FIPS / Federal Compliance¶
| Value | Type | Default | Required | Description |
|---|---|---|---|---|
celery_enable_sha256 |
bool/null | null |
No | When true, forces Celery to use SHA-256 message signing instead of the default SHA-1. Required in FIPS-mode environments and any environment with federal compliance mandates (FedRAMP, IL4/IL5) |
Coordinated rollout required for celery_enable_sha256
Changing celery_enable_sha256 requires a coordinated rollout. In-flight Celery tasks signed with SHA-1 cannot be verified by workers expecting SHA-256, and vice versa. During the transition window, drain all queues before deploying new workers.
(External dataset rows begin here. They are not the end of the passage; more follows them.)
(* ===== verification/TlbSpec.v ===== *)
(** The abstract specification of address translation: a memory map with three
    unmapped windows and a set of page pairs, independent of the micro-TLB and of
    the machine's bookkeeping.  [va_translate] refines it; the TLB instructions
    maintain it. *)
From S2P Require Import Prelude Bits Insns State Mem Wf Exc Tlb Arch Utlb.

(** What a translation promises its caller. *)
Inductive xlate :=
  | Phys (pa : Z)
  | TlbRefill
  | TlbInvalid
  | TlbModified.

(** Unmapped windows: kseg0 and kseg1 in either canonical form, xkphys. *)
Definition unmapped_pa (va : Z) : option Z :=
  if compat32 (u32 (va >> 32)) then
    if (u32 va >> 29 =? 4) || (u32 va >> 29 =? 5) then Some (u32 va .& 0x1fffffff) else None
  else if (va >> 62) .& 3 =? 2 then Some (u32 (va .& 0xffffffffff)) else None.

(** The address the operating mode sees. *)
Definition mode_va (s : state) (va : Z) : Z :=
  if is_64b_addr_mode s then u64 va else u64 (s32 (u64 va)).

(** A page pair's answer for an address inside it. *)
Definition page_answer (e : tlb_entry_t) (va : Z) (op : tlb_op) : xlate :=
  if sel_lo e va .& 2 =? 0 then TlbInvalid
  else if is_store op && (sel_lo e va .& 4 =? 0) then TlbModified
  else Phys (u32 (entry_pa e va)).

Section spec.
Context `{Config}.
Definition asid_of (s : state) : Z := (cpr0_64 s).[CPR0_ENTRYHI] .& 0xff.
Definition lookup_tlb (T : Zmap tlb_entry_t) (asid va : Z) : option Z :=
  first_from (fun i => cam_match va asid T.[i]) 0 tlb_n.
Definition translate (s : state) (va : Z) (op : tlb_op) : xlate :=
  let va := mode_va s va in
  match unmapped_pa va with
  | Some pa => Phys pa
  | None => match lookup_tlb (tlb s) (asid_of s) va with
            | Some i => page_answer (tlb s).[i] va op
            | None => TlbRefill
            end
  end.
(** The exception a failed translation raises. *)
Definition fault_code (op : tlb_op) (x : xlate) : Z :=
  match x with TlbModified => 1 | _ => if is_store op then 3 else 2 end.
Definition is_refill (x : xlate) : bool := match x with TlbRefill => true | _ => false end.
Definition deliver (x : xlate) (va : Z) (op : tlb_op) (xtlb : bool) (s : state) : state :=
  match x with
  | Phys _ => s
  | _ => raise_tlb va (fault_code op x) (is_refill x) xtlb s
  end.
Definition after_translate (s : state) (va : Z) (op : tlb_op) : state :=
  deliver (translate s va op) (mode_va s va) op (is_64b_addr_mode s)
    (if is_load op then set_g_iss_last_ld_va (mode_va s va) s else s).
Definition phys_or_0 (x : xlate) : Z := match x with Phys pa => pa | _ => 0 end.
End spec.

(** * Theorems *)
Section refinement.
Context `{Config}.
Implicit Types (s t : state) (va : Z) (op : tlb_op).

Lemma mode_va_eq s va :
  (if negb (is_64b_addr_mode s) then u64 (s32 (u64 va)) else u64 va) = mode_va s va.
Proof. unfold mode_va. by destruct (is_64b_addr_mode s). Qed.
Lemma R_arch s t : coherent s -> coherent t -> arch s = arch t -> R s t.
Proof. done. Qed.

Lemma cam_translate_spec va op xtlb s :
  coherent s ->
  let x := match lookup_tlb (tlb s) (asid_of s) va with
           | Some i => page_answer (tlb s).[i] va op | None => TlbRefill end in
  (cam_translate va op (asid_of s) xtlb s).1 = phys_or_0 x /\
  R (cam_translate va op (asid_of s) xtlb s).2
    (deliver x va op xtlb s).
Proof.
  intros Hc. pose proof (R_refl s Hc) as HR. unfold cam_translate, lookup_tlb, page_answer. cbv zeta.
  destruct (first_from _ _ _) as [i|] eqn:Hf; cbn [fst snd phys_or_0]; [|by (split; [done|apply R_raise_tlb])].
  destruct (_ =? 0) eqn:Hv; cbn [fst snd phys_or_0]; [by (split; [done|apply R_raise_tlb])|].
  destruct (_ && _); cbn [fst snd phys_or_0]; [by (split; [done|apply R_raise_tlb])|]. split; [done|].
  split_and!; [|done|done]. apply coh_wr; [done|]. by apply refill_caches.
Qed.
Lemma utlb_or_cam_spec va op xtlb s :
  coherent s ->
  let x := match lookup_tlb (tlb s) (asid_of s) va with
           | Some i => page_answer (tlb s).[i] va op | None => TlbRefill end in
  (utlb_or_cam va op (asid_of s) xtlb s).1 = phys_or_0 x /\
  R (utlb_or_cam va op (asid_of s) xtlb s).2
    (deliver x va op xtlb s).
Proof.
  intros Hc. destruct (utlb_transparent va op (asid_of s) xtlb s Hc) as [E1 R1].
  destruct (cam_translate_spec va op xtlb s Hc) as [E2 R2]. cbv zeta in *.
  split; [by rewrite E1|]. by eapply R_trans.
Qed.
(** The model's translation is the specification, whatever the micro-TLB holds. *)
Lemma va_translate_refines s va op :
  coherent s ->
  (va_translate s va op).1 = phys_or_0 (translate s va op) /\
  R (va_translate s va op).2 (after_translate s va op).
Proof.
  intros Hc. rewrite va_translate_eq. cbv zeta. rewrite mode_va_eq.
  unfold after_translate, translate. cbv zeta. set (v := mode_va s va). clearbody v.
  set (s1 := if is_load op then set_g_iss_last_ld_va v s else s).
  assert (coherent s1) as Hc1 by (unfold s1; by destruct (is_load op)).
  assert (tlb s1 = tlb s /\ asid_of s1 = asid_of s /\ is_64b_addr_mode s1 = is_64b_addr_mode s)
    as (HT & Ha & Hm) by (unfold s1; by destruct (is_load op)).
  rewrite <- HT, <- Ha, <- Hm. fold (asid_of s1). clearbody s1. unfold unmapped_pa.
  destruct (compat32 _); cbn [andb negb].
  - destruct ((_ =? 4) || _); cbn [fst snd phys_or_0]; [by split|]. by apply utlb_or_cam_spec.
  - destruct (_ =? 2); cbn [fst snd phys_or_0]; [by split|]. by apply utlb_or_cam_spec.
Qed.
End refinement.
Rolling updates without draining will cause task signature verification failures and silently dropped async requests.
8. Replica and Resource Tuning¶
Replica Counts¶
| Value | Type | Default | Required | Description |
|---|---|---|---|---|
replicaCount.gateway |
integer | 2 |
No | Number of gateway replicas. Minimum 2 for production HA. Overridden by HPA when autoscaling.horizontal.enabled: true |
replicaCount.cacher |
integer | 1 |
No | Number of cacher replicas. The cacher maintains a local cache of Kubernetes state (endpoint pods, services). Single replica is usually sufficient |
replicaCount.builder |
integer | 1 |
No | Number of builder replicas. The builder handles endpoint creation and image build jobs. Single replica is usually sufficient |
Resources¶
| Value | Type | Default | Required | Description |
|---|---|---|---|---|
resources.requests.cpu |
string/integer | 2 |
No | CPU request for control-plane pods (gateway, cacher, builder) |
resources.requests.memory |
string | unset | No | Memory request for control-plane pods |
resources.limits.cpu |
string/integer | unset | No | CPU limit for control-plane pods |
resources.limits.memory |
string | unset | No | Memory limit for control-plane pods |
replicaCount:
gateway: 2
cacher: 1
builder: 1
resources:
requests:
cpu: 2
memory: 4Gi
limits:
cpu: 4
memory: 8Gi
Pod Disruption Budget¶
| Value | Type | Default | Required | Description |
|---|---|---|---|---|
podDisruptionBudget.enabled |
bool | true |
No | Create a PodDisruptionBudget for the gateway deployment to ensure availability during node drain and rolling updates |
podDisruptionBudget.minAvailable |
integer/string | 1 |
No | Minimum number (or percentage) of gateway pods that must remain available during voluntary disruptions |
Database Initialization¶
| Value | Type | Default (values.yaml) |
Default (values_sample.yaml) |
Required | Description |
|---|---|---|---|---|---|
db.runDbMigrationScript |
bool | true |
false |
Yes on first install | Run Alembic schema migrations as a pre-install/pre-upgrade Job. Must be true on first install or the database schema will not be initialized |
db.runDbInitScript |
bool | false |
false |
No | Run the database initialization script (seed data). Only needed on fresh installs that require initial seed data |
First install: set runDbMigrationScript: true
values_sample.yaml ships with db.runDbMigrationScript: false. On a brand-new install, the database schema does not exist yet. Without migrations, model creation will fail with cryptic PostgreSQL errors about missing tables. Always override this to true on first install. After initial migration, subsequent upgrades will apply incremental migrations automatically when set to true.
Database Engine Tuning¶
These values tune the SQLAlchemy connection pool. Defaults are appropriate for most deployments. Increase pool_size and max_overflow only when you observe connection exhaustion errors under high gateway concurrency.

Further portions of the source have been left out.